Lemma media_open_ok timed m o : media_ok timed m -> media_ok timed (media_open_gap m o).
Proof. intros []. by split. Qed.

Lemma end_gap_ok timed m : media_ok timed m ->
  media_ok timed (media_gaps m (update_last (with_end (Some m.(tl_media_ms))) m.(tl_gaps))).
Proof.
  intros O. apply media_gaps_ok; [done|rewrite update_last_length; apply O|].
  eapply update_last_Forall; [| |apply O]; [done|]. intros g (R & S & _). split; [done|]. split; [done|]. intros e [= <-]. cbn. lia.
Qed.

Lemma reportable_media r m : reportable (core r) -> media_ok (is_some r.(timing_budget)) m -> reportable (core (set_media r m)).
Proof. intros [] ?. by split. Qed.

(** ** Triples over the core *)

(** From a state whose core satisfies [P], a result [a] leaves [Q a], and an
    error leaves a reportable recorder. *)
Definition triple {A} (P : Core -> Prop) (m : M A) (Q : A -> Core -> Prop) : Prop :=
  forall s, P (core s.(rec)) ->
    match m s with
    | (Ok a, s') => Q a (core s'.(rec))
    | (Err _, s') => reportable (core s'.(rec))
    end.

(** A step that leaves the core alone. *)
Definition steady {A} (m : M A) : Prop := forall s, core (m s).2.(rec) = core s.(rec).

Lemma triple_ret {A} (a : A) (Q : A -> Core -> Prop) : triple (Q a) (ret a) Q.
Proof. by intros s. Qed.

Lemma triple_fail {A} e (Q : A -> Core -> Prop) : triple reportable (fail e) Q.
Proof. by intros s. Qed.

Lemma triple_bind {A B} P (m : M A) (f : A -> M B) R Q :
  triple P m R -> (forall a, triple (R a) (f a) Q) -> triple P (bind m f) Q.
Proof.
  intros Hm Hf s Hs. unfold bind. specialize (Hm s Hs). destruct (m s) as [[a|e] s']; [|done]. by apply Hf.
Qed.

Lemma triple_pre {A} (P P' : Core -> Prop) (m : M A) Q : (forall c, P c -> P' c) -> triple P' m Q -> triple P m Q.
Proof. intros H T s Hs. by apply T, H. Qed.

Lemma triple_steady {A} (P : Core -> Prop) (m : M A) :
  steady m -> (forall c, P c -> reportable c) -> triple P m (fun _ => P).
Proof. intros S R s Hs. specialize (S s). destruct (m s) as [[a|e] s']; cbn in S; rewrite S; auto. Qed.

Lemma triple_lift {A} (P : Core -> Prop) (r : rresult A) :
  (forall c, P c -> reportable c) -> triple P (lift r) (fun a c => P c /\ r = Ok a).
Proof. intros R s Hs. unfold lift. destruct r; auto. Qed.

Lemma triple_modify (P Q : Core -> Prop) f :
  (forall r, P (core r) -> Q (core (f r))) -> triple P (modify f) (fun _ => Q).
Proof. intros H s Hs. by apply H. Qed.

(** What was read of the core is known afterwards. *)
Lemma triple_gets {A} (P : Core -> Prop) (f : SessionRecorder -> A) (K : A -> Core -> Prop) :
  (forall r, K (f r) (core r)) -> triple P (gets f) (fun a c => P c /\ K a c).
Proof. intros E s Hs. cbn. auto. Qed.

(** *** Steady steps *)

Lemma steady_ret {A} (a : A) : steady (ret a).
Proof. done. Qed.
Lemma steady_fail {A} e : steady (@fail A e).
Proof. done. Qed.
Lemma steady_lift {A} (r : rresult A) : steady (lift r).
Proof. done. Qed.
Lemma steady_gets {A} (f : SessionRecorder -> A) : steady (gets f).
Proof. done. Qed.
Lemma steady_bind {A B} (m : M A) (f : A -> M B) : steady m -> (forall a, steady (f a)) -> steady (bind m f).
Proof.
  intros Hm Hf s. unfold bind. specialize (Hm s). destruct (m s) as [[a|e] s']; cbn in *; [|done]. by rewrite Hf.
Qed.
Lemma steady_modify f : (forall r, core (f r) = core r) -> steady (modify f).
Proof. intros H s. apply H. Qed.
Lemma steady_elapsed : steady elapsed_ms.
Proof. done. Qed.
Lemma steady_write bytes e : steady (write_file bytes e).
Proof. intros s. unfold write_file. by destruct (w_io _ _). Qed.

Section Steady.
Context `{RC : RecordingCrypto}.

Lemma steady_append record : steady (append record).
Proof.
  intros s. destruct (append_cases record s) as [| | |s' ct tv A]; try done.
  unfold core. cbn. by rewrite (ap_rec _ _ _ _ _ A).
Qed.

#[local] Hint Resolve steady_ret steady_fail steady_lift steady_gets steady_elapsed steady_write steady_append : steady.

Ltac steady := repeat first
  [ progress (eauto with steady)
  | apply steady_bind; [|intros ?]
  | apply steady_modify; intros ?; by try (unfold core; cbn)
  | match goal with |- steady (match ?x with _ => _ end) => destruct x end ].

Lemma steady_enforce f : steady (enforce_limits f).
Proof.
  unfold enforce_limits. apply steady_bind; [|intros n; steady].
  destruct f as [f|]; [|apply steady_gets]. intros s. unfold observe_frame. destruct (observe _ _ _) as [g n]. by cbn.
Qed.

(** The budget is replaced only where there is one. *)
Lemma core_set_budget r b : is_some r.(timing_budget) = true -> core (set_budget r b) = core r.
Proof. intros H. unfold core. cbn. by rewrite H. Qed.

Lemma steady_admit n : steady (admit_timing n).
Proof.
  intros s. unfold admit_timing, bind at 1, gets. destruct (timing_budget s.(rec)) as [b|] eqn:E; [|done].
  assert (is_some s.(rec).(timing_budget) = true) as B by by rewrite E. destruct (exhausted b); [done|].
  destruct (_ || _); unfold bind, modify; cbv beta iota; [|by apply core_set_budget].
  match goal with |- context [append ?rc ?s1] => pose proof (steady_append rc s1) as A; destruct (append rc s1) as [[]] end;
    cbn in *; rewrite A; by apply core_set_budget.
Qed.

#[local] Hint Resolve steady_enforce steady_admit : steady.

Lemma steady_boundary b : steady (confirm_capture_boundary b).
Proof. unfold confirm_capture_boundary. steady. Qed.

Lemma steady_close : steady close_file.
Proof. unfold close_file. steady. Qed.

Lemma steady_metadata m : steady (record_capture_metadata m).
Proof. unfold record_capture_metadata. steady. Qed.

Lemma steady_take : steady take_limit_notices.
Proof. unfold take_limit_notices. steady. Qed.

(** *** Frames and gaps *)

(** The media a closed gap leaves. *)
Lemma gap_closed_ok timed m len : media_ok timed m -> is_some m.(tl_format) = true -> 0 <= len ->
  forall gap, gap = m.(tl_timed_gap_ms) + len \/ gap = m.(tl_timed_gap_ms) /\ timed = false ->
  media_ok timed (media_ms_set (media_gap_ms m gap) (saturating_add m.(tl_media_ms) len)).
Proof.
  intros O F L gap G. apply (media_later_ok timed m); try done.
  - pose proof (mo_ms _ _ O). ints.
  - pose proof (mo_ms _ _ O). ints.
  - apply O.
  - destruct (mo_counts _ _ O). cbn. lia.
  - intros T f E. pose proof (mo_timed _ _ O T f E) as B. unfold counted_ms in B. destruct G as [->|[_ ?]]; [|congruence].
    cbn. ints.
Qed.

Lemma close_gap_triple had at_ms opened f :
  triple (fun c => reportable c /\ c.(c_media).(tl_format) = Some f)
    (close_gap had at_ms opened) (fun _ c => reportable c /\ c.(c_media).(tl_format) = Some f).
Proof.
  intros s [R F]. unfold close_gap, bind, modify, gets, lift. cbv beta iota.
  pose proof (steady_append (gap_ended_record at_ms) s) as A. destruct (append _ s) as [[[]|e] s1]; cbn [snd] in A;
    [|by rewrite A].
  rewrite <- A in R, F. clear A. destruct s1 as [r w]. cbn in R, F. cbn [rec world].
  assert (O : media_ok (is_some r.(timing_budget)) (media_open_gap r.(media) None)) by apply media_open_ok, R.
  assert (0 <= saturating_sub at_ms opened) by ints.
  destruct had; [|cbn; split; [by apply (reportable_media r), (end_gap_ok _ (media_open_gap (media r) None))|done]].
  cbn [set_media timing_budget rec world media]. destruct (is_some (timing_budget r)) eqn:B.
  - destruct (checked_add _ _) as [gap|] eqn:C; [|cbn; apply reportable_media; [done|by rewrite B]].
    apply checked_add_Some in C as [-> _]. cbn. split; [|done]. apply (reportable_media r); [done|]. rewrite B.
    refine (end_gap_ok _ _ (gap_closed_ok true (media_open_gap (media r) None) _ _ _ _ _ (or_introl eq_refl))); [done|by cbn; rewrite F|done].
  - cbn. split; [|done]. apply (reportable_media r); [done|]. rewrite B.
    refine (end_gap_ok _ _ (gap_closed_ok false (media_open_gap (media r) None) _ _ _ _ _ (or_intror (conj eq_refl eq_refl)))); [done|by cbn; rewrite F|done].
Qed.

Lemma counted_more samples gap f bytes total ms : wf_format f -> 0 <= bytes ->
  count_timed samples gap f bytes = Ok (total, ms) ->
  samples <= total /\ ms = total * 1000 / f.(sample_rate_hz) + gap /\ ms <= u64_max.
Proof.
  intros W B. unfold count_timed. destruct (frame_alignment_bytes_Ok f W) as [-> A]. cbn [or_recovery result_bind].
  intros E. apply result_bind_Ok in E as (n & C & E). unfold ok_or in C. destruct (checked_add _ _) eqn:D; simplify_eq.
  apply checked_add_Some in D as [-> _]. apply result_bind_Ok in E as (d & (_ & _ & ? & ->)%exact_media_ms_Ok & ?). simplify_eq.
  split; [|done]. assert (0 <= bytes / (channels f * bytes_per_sample (sample_format f))); [apply Z.div_pos|]; lia.
Qed.

Lemma timed_frame_ok timed m f total ms bytes : wf_format f -> 0 <= bytes ->
  media_ok timed m -> m.(tl_format) = Some f -> timed = true ->
  count_timed m.(tl_timed_samples) m.(tl_timed_gap_ms) f bytes = Ok (total, ms) ->
  media_ok timed (media_ms_set (media_samples m total) ms).
Proof.
  intros W B O F T C. destruct (counted_more _ _ _ _ _ _ W B C) as (L & -> & U). destruct (mo_counts _ _ O).
  pose proof (mo_timed _ _ O T f F) as M. unfold counted_ms in M. pose proof (mo_ms _ _ O). destruct W.
  assert (tl_timed_samples m * 1000 / sample_rate_hz f <= total * 1000 / sample_rate_hz f) by (apply Z.div_le_mono; lia).
  apply (media_later_ok timed m); try done; [by rewrite F|cbn; lia|ints|cbn; lia|].
  intros _ g E. rewrite F in E. simplify_eq. done.
Qed.

Lemma timed_frame_triple f at_ms : wf_frame f ->
  triple (fun c => (reportable c /\ c.(c_media).(tl_format) = Some f.(format)) /\ c.(c_timed) = true)
    (record_timed_frame f at_ms) (fun _ => reportable).
Proof.
  intros (W & B & _). unfold record_timed_frame. set (P := fun c => (_ /\ _) /\ _).
  assert (R : forall c, P c -> reportable c) by (intros c [[] _]; done).
  eapply triple_bind; [apply triple_steady; [apply steady_lift|exact R]|]. intros timing.
  eapply triple_bind; [apply triple_steady; [destruct (is_some timing); steady|exact R]|]. intros timing'.
  eapply triple_bind; [apply (triple_gets P _ (fun m c => m = c_media c)); done|]. intros m.
  eapply triple_bind; [apply triple_lift; intros c [? _]; by apply R|]. intros [total ms].
  eapply triple_bind; [apply triple_steady; [apply steady_append|intros c [[? _] _]; by apply R]|]. intros [].
  apply triple_modify. intros r [[[[Rr F] T] ->] C]. apply reportable_media; [done|]. cbn in F, T, C. rewrite T.
  eapply (timed_frame_ok true); [exact W| |by destruct Rr as [? _ _ _]; cbn in *; rewrite <- T|exact F|done|exact C]. lia.
Qed.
........
**Your assignment:**
Using the listing, collect all lines in which the string "false" is found.

**Problem solution:**
  forall gap, gap = m.(tl_timed_gap_ms) + len \/ gap = m.(tl_timed_gap_ms) /\ timed = false ->
    refine (end_gap_ok _ _ (gap_closed_ok false (media_open_gap (media r) None) _ _ _ _ _ (or_intror (conj eq_refl eq_refl)))); [done|by cbn; rewrite F|done].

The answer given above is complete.